Exercise:
From the first line through the one containing "Sixteen slots, one", restate the listing word for word, and give no other lines.

Data provided:
------------------------------------------------------------

(* ===== verification/QpackEncoder.v ===== *)
(** * The QPACK encoder's record of unacknowledged sections: [src/http3/qpack_encoder_state.c]

    Sixteen slots, one per stream whose section references the dynamic table and has
    not been acknowledged.  The table behind the state's pointer is shared with the
    insertions; what the operations read of it, its insert count, is an argument.
    The theorem refines the slots to a finite map from streams to counts. *)

From stdpp Require Import gmap.
From S2P Require Export QpackField.
#[local] Open Scope Z_scope.

Definition WT_QPACK_MAX_OUTSTANDING_SECTIONS : nat := 16.

Record wt_qpack_outstanding_section := mk_outstanding {
  os_in_use : bool;
  os_stream_id : Z;
  os_required_insert_count : Z }.

Record wt_qpack_encoder_state := mk_encoder_state {
  es_known_received_count : Z;
  es_outstanding : list wt_qpack_outstanding_section;
  es_outstanding_count : Z }.

Definition free_section : wt_qpack_outstanding_section := mk_outstanding false 0 0.

Definition wt_qpack_encoder_state_init : wt_qpack_encoder_state :=
  mk_encoder_state 0 (replicate WT_QPACK_MAX_OUTSTANDING_SECTIONS free_section) 0.

(** The index of the first slot that satisfies [p]. *)
Fixpoint first_slot (p : wt_qpack_outstanding_section -> bool) (l : list wt_qpack_outstanding_section) : option nat :=
  match l with
  | [] => None
  | x :: l => if p x then Some O else S <$> first_slot p l
  end.

Definition find_section (s : wt_qpack_encoder_state) (stream_id : Z) : option nat :=
  first_slot (fun x => os_in_use x && (os_stream_id x =? stream_id)) (es_outstanding s).

Definition forget (s : wt_qpack_encoder_state) (slot : nat) : wt_qpack_encoder_state :=
  mk_encoder_state (es_known_received_count s) (<[slot := free_section]> (es_outstanding s))
                   (u64 (es_outstanding_count s - 1)).

(** [insert_count] is the table's, when the state has a table. *)
Definition wt_qpack_encoder_state_begin_section (s : wt_qpack_encoder_state) (insert_count : option Z) (stream_id : Z)
    (references_dynamic : bool) : outcome wt_qpack_header_prefix * wt_qpack_encoder_state :=
  match insert_count with
  | None => (Fail WT_ERR_STATE None, s)
  | Some n =>
      if negb references_dynamic then (Ok (mk_prefix 0 0), s)
      else
        let s := match find_section s stream_id with Some slot => forget s slot | None => s end in
        match first_slot (fun x => negb (os_in_use x)) (es_outstanding s) with
        | Some slot =>
            (Ok (mk_prefix n n),
             mk_encoder_state (es_known_received_count s) (<[slot := mk_outstanding true stream_id n]> (es_outstanding s))
                              (u64 (es_outstanding_count s + 1)))
        | None => (Fail WT_ERR_LIMIT None, s)
        end
  end.

Definition wt_qpack_encoder_state_section_acknowledged (s : wt_qpack_encoder_state) (stream_id : Z) :
    wt_status * wt_qpack_encoder_state :=
  match find_section s stream_id with
  | None => (WT_ERR_CLOSED, s)
  | Some slot => (WT_OK, forget s slot)
  end.

Definition wt_qpack_encoder_state_stream_cancelled (s : wt_qpack_encoder_state) (stream_id : Z) :
    wt_status * wt_qpack_encoder_state :=
  match find_section s stream_id with
  | None => (WT_OK, s)
  | Some slot => (WT_OK, forget s slot)
  end.

Definition wt_qpack_encoder_state_on_insert_count_increment (s : wt_qpack_encoder_state) (insert_count : option Z)
    (increment : Z) : wt_status * option Z * wt_qpack_encoder_state :=
  let refused := (WT_ERR_PROTOCOL, Some WT_QPACK_ERROR_DECODER_STREAM, s) in
  if increment =? 0 then refused
  else if u64 (U64_MAX - increment) <? es_known_received_count s then refused
  else if match insert_count with
          | Some n => n <? u64 (es_known_received_count s + increment)
          | None => false
          end
  then refused
  else (WT_OK, None, mk_encoder_state (u64 (es_known_received_count s + increment)) (es_outstanding s) (es_outstanding_count s)).

(** One turn of the loop over the slots. *)
Definition lower_bound (below : Z) (x : wt_qpack_outstanding_section) : Z :=
  if negb (os_in_use x) then below
  else if os_required_insert_count x <? below then os_required_insert_count x else below.

Definition wt_qpack_encoder_state_evictable_below (s : wt_qpack_encoder_state) (insert_count : option Z) : Z :=
  match insert_count with
  | None => 0
  | Some n => fold_left lower_bound (es_outstanding s) n
  end.

(** ** The specification: a map from streams to counts *)

(** The slots in use. *)
Definition recorded (l : list wt_qpack_outstanding_section) : list (Z * Z) :=
  omap (fun x => if os_in_use x then Some (os_stream_id x, os_required_insert_count x) else None) l.

Record tracks (s : wt_qpack_encoder_state) (m : gmap Z Z) : Prop := {
  tr_slots : length (es_outstanding s) = WT_QPACK_MAX_OUTSTANDING_SECTIONS;
  tr_once : NoDup (recorded (es_outstanding s)).*1;
  tr_map : m = list_to_map (recorded (es_outstanding s));
  tr_count : es_outstanding_count s = Z.of_nat (size m) }.

Inductive section_event :=
  | BeginSection (stream_id : Z) (references_dynamic : bool)
  | Acknowledged (stream_id : Z)
  | Cancelled (stream_id : Z).

(** An event with the table's insert count at that moment. *)
Definition section_step (s : wt_qpack_encoder_state) (e : Z * section_event) : wt_status * wt_qpack_encoder_state :=
  match e.2 with
  | BeginSection stream_id references =>
      match wt_qpack_encoder_state_begin_section s (Some e.1) stream_id references with
      | (Ok _, s') => (WT_OK, s')
      | (Fail st _, s') => (st, s')
      end
  | Acknowledged stream_id => wt_qpack_encoder_state_section_acknowledged s stream_id
  | Cancelled stream_id => wt_qpack_encoder_state_stream_cancelled s stream_id
  end.

Definition map_step (m : gmap Z Z) (e : Z * section_event) : wt_status * gmap Z Z :=
  match e.2 with
  | BeginSection stream_id references =>
      if negb references then (WT_OK, m)
      else if (size (delete stream_id m) <? WT_QPACK_MAX_OUTSTANDING_SECTIONS)%nat
      then (WT_OK, <[stream_id := e.1]> m) else (WT_ERR_LIMIT, m)
  | Acknowledged stream_id =>
      match m !! stream_id with Some _ => (WT_OK, delete stream_id m) | None => (WT_ERR_CLOSED, m) end
  | Cancelled stream_id => (WT_OK, delete stream_id m)
  end.

Fixpoint run_sections {S} (step : S -> Z * section_event -> wt_status * S) (es : list (Z * section_event)) (s : S) :
    list wt_status * S :=
  match es with
  | [] => ([], s)
  | e :: es => let '(o, s) := step s e in let '(os, s) := run_sections step es s in (o :: os, s)
  end.

(** ** Slots *)

Lemma first_slot_Some p l i :
  first_slot p l = Some i -> exists x, l !! i = Some x /\ p x = true.
Proof.
  revert i. induction l as [|x l IH]; intros i; cbn [first_slot]; [done|]. destruct (p x) eqn:E.
  - intros [= <-]. by exists x.
  - destruct (first_slot p l) as [j|]; [|done]. intros [= <-]. by apply IH.
Qed.

Lemma first_slot_None p l : first_slot p l = None -> Forall (fun x => p x = false) l.
Proof.
  induction l as [|x l IH]; cbn [first_slot]; [constructor|]. destruct (p x) eqn:E; [done|].
  destruct (first_slot p l); [done|]. constructor; auto.
Qed.

Lemma recorded_insert l i x y :
  l !! i = Some x ->
  exists a b, recorded l = a ++ recorded [x] ++ b /\ recorded (<[i := y]> l) = a ++ recorded [y] ++ b.
Proof.
  intros H. exists (recorded (take i l)), (recorded (drop (S i) l)). unfold recorded. rewrite <- !omap_app. split.
  - change ([x] ++ drop (S i) l) with (x :: drop (S i) l). by rewrite (take_drop_middle _ _ _ H).
  - rewrite insert_take_drop by by eapply lookup_lt_Some. done.
Qed.

Lemma recorded_free l i : l !! i = Some free_section \/ (exists x, l !! i = Some x /\ os_in_use x = false) ->
  forall sid n, recorded (<[i := mk_outstanding true sid n]> l) ≡ₚ (sid, n) :: recorded l.
Proof.
  intros H sid n. assert (exists x, l !! i = Some x /\ os_in_use x = false) as (x & Hx & Hu)
    by (destruct H as [H|H]; [by eexists|done]).
  destruct (recorded_insert l i x (mk_outstanding true sid n) Hx) as (a & b & -> & ->).
  unfold recorded; cbn [omap list_omap os_in_use]. rewrite Hu. cbn [app]. by rewrite Permutation_middle.
Qed.

Lemma recorded_forget l i x :
  l !! i = Some x -> os_in_use x = true ->
  recorded l ≡ₚ (os_stream_id x, os_required_insert_count x) :: recorded (<[i := free_section]> l).
Proof.
  intros Hx Hu. destruct (recorded_insert l i x free_section Hx) as (a & b & -> & ->).
  unfold recorded; cbn [omap list_omap os_in_use free_section]. rewrite Hu. cbn [app]. by rewrite Permutation_middle.
Qed.

Lemma recorded_length l : (length (recorded l) <= length l)%nat.
Proof. induction l as [|x l IH]; [done|]. unfold recorded in *. cbn. destruct (os_in_use x); cbn; lia. Qed.

Lemma recorded_full l : Forall (fun x => negb (os_in_use x) = false) l -> length (recorded l) = length l.
Proof.
  induction 1 as [|x l Hx _ IH]; [done|]. unfold recorded in *. cbn. apply negb_false_iff in Hx. rewrite Hx. cbn. lia.
Qed.

Lemma recorded_not_full l i x : l !! i = Some x -> os_in_use x = false -> (length (recorded l) < length l)%nat.
Proof.
  intros Hx Hu. pose proof (recorded_free l i (or_intror (ex_intro _ x (conj Hx Hu))) 0 0) as Hp.
  apply Permutation_length in Hp. cbn in Hp. pose proof (recorded_length (<[i:=mk_outstanding true 0 0]> l)) as Hl.
  rewrite length_insert in Hl. lia.
Qed.

Lemma size_recorded l : NoDup (recorded l).*1 -> size (list_to_map (recorded l) : gmap Z Z) = length (recorded l).
Proof.
  intros Hnd. rewrite <- (length_map_to_list (list_to_map (recorded l) : gmap Z Z)).
  by rewrite map_to_list_to_map.
Qed.

(** What looking a stream up finds. *)
Lemma find_section_spec s m sid :
  tracks s m ->
  match find_section s sid with
  | Some i => exists x, es_outstanding s !! i = Some x /\ os_in_use x = true /\ os_stream_id x = sid /\
                m !! sid = Some (os_required_insert_count x)
  | None => m !! sid = None
  end.
Proof.
  intros [Hl Hnd -> Hc]. unfold find_section. destruct (first_slot _ _) as [i|] eqn:E.
  - apply first_slot_Some in E as (x & Hx & Hp). apply andb_true_iff in Hp as [Hu Hs%Z.eqb_eq].
    exists x. split_and!; try done. subst sid. apply elem_of_list_to_map_1; [done|].
    unfold recorded. apply list_elem_of_omap. exists x. split; [by eapply list_elem_of_lookup_2|by rewrite Hu].
  - apply not_elem_of_list_to_map_1. intros Hin. apply list_elem_of_fmap in Hin as ([sid' n] & -> & Hin).
    apply list_elem_of_omap in Hin as (x & Hx & Hf). destruct (os_in_use x) eqn:Hu; [|done]. injection Hf as <- <-.
    apply first_slot_None in E. rewrite Forall_forall in E. specialize (E x Hx). cbn in E. by rewrite Hu, Z.eqb_refl in E.
Qed.

Lemma tracks_forget s m sid i x :
  tracks s m -> es_outstanding s !! i = Some x -> os_in_use x = true -> os_stream_id x = sid ->
  tracks (forget s i) (delete sid m).
Proof.
  intros [Hl Hnd -> Hc] Hx Hu Hs. pose proof (recorded_forget _ i x Hx Hu) as Hp. subst sid.
  pose proof Hnd as Hnd0. rewrite Hp in Hnd. cbn in Hnd. apply NoDup_cons in Hnd as [Hnot Hnd'].
  assert (Hm : (list_to_map (recorded (es_outstanding s)) : gmap Z Z) =
               <[os_stream_id x := os_required_insert_count x]> (list_to_map (recorded (<[i := free_section]> (es_outstanding s))))).
  { by rewrite (list_to_map_proper _ _ Hnd0 Hp). }
  assert (Hdel : delete (os_stream_id x) (list_to_map (recorded (es_outstanding s)) : gmap Z Z) =
                 list_to_map (recorded (<[i := free_section]> (es_outstanding s)))).
  { rewrite Hm, delete_insert_eq. apply delete_id. by apply not_elem_of_list_to_map_1. }
  split; unfold forget; cbn [es_outstanding es_outstanding_count].
  - by rewrite length_insert.
  - done.
  - done.
  - rewrite Hc, Hdel, !size_recorded by done. apply Permutation_length in Hp. cbn in Hp.
    pose proof (recorded_length (es_outstanding s)). unfold WT_QPACK_MAX_OUTSTANDING_SECTIONS in Hl.
    rewrite u64_small by (unfold is_u64; lia). lia.
Qed.

(** Where there is a free slot, a stream without a record gets it. *)
Lemma tracks_record s m sid n :
  tracks s m -> m !! sid = None ->
  match first_slot (fun x => negb (os_in_use x)) (es_outstanding s) with
  | Some i =>
      (size m < WT_QPACK_MAX_OUTSTANDING_SECTIONS)%nat /\
      tracks (mk_encoder_state (es_known_received_count s) (<[i := mk_outstanding true sid n]> (es_outstanding s))
                               (u64 (es_outstanding_count s + 1))) (<[sid := n]> m)
  | None => size m = WT_QPACK_MAX_OUTSTANDING_SECTIONS
  end.
Proof.
  intros [Hl Hnd -> Hc] Hno. destruct (first_slot _ _) as [i|] eqn:E.
  - apply first_slot_Some in E as (x & Hx & Hu). apply negb_true_iff in Hu.
    pose proof (recorded_not_full _ i x Hx Hu) as Hlt. rewrite size_recorded by done. split; [lia|].
    pose proof (recorded_free _ i (or_intror (ex_intro _ x (conj Hx Hu))) sid n) as Hp.
    apply not_elem_of_list_to_map_2 in Hno.
    assert (Hnd' : NoDup (recorded (<[i := mk_outstanding true sid n]> (es_outstanding s))).*1)
      by (rewrite Hp; cbn; by apply NoDup_cons).
    split; cbn [es_outstanding es_outstanding_count].
    + by rewrite length_insert.
    + done.
    + by rewrite (list_to_map_proper _ _ Hnd' Hp).
    + rewrite map_size_insert_None by by apply not_elem_of_list_to_map_1.
      rewrite Hc, size_recorded by done. unfold WT_QPACK_MAX_OUTSTANDING_SECTIONS in Hl.
      rewrite u64_small by (unfold is_u64; lia). lia.
  - apply first_slot_None, recorded_full in E. rewrite size_recorded by done. by rewrite E.
Qed.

------------------------------------------------------------

Exercise answer:
(* ===== verification/QpackEncoder.v ===== *)
(** * The QPACK encoder's record of unacknowledged sections: [src/http3/qpack_encoder_state.c]

    Sixteen slots, one per stream whose section references the dynamic table and has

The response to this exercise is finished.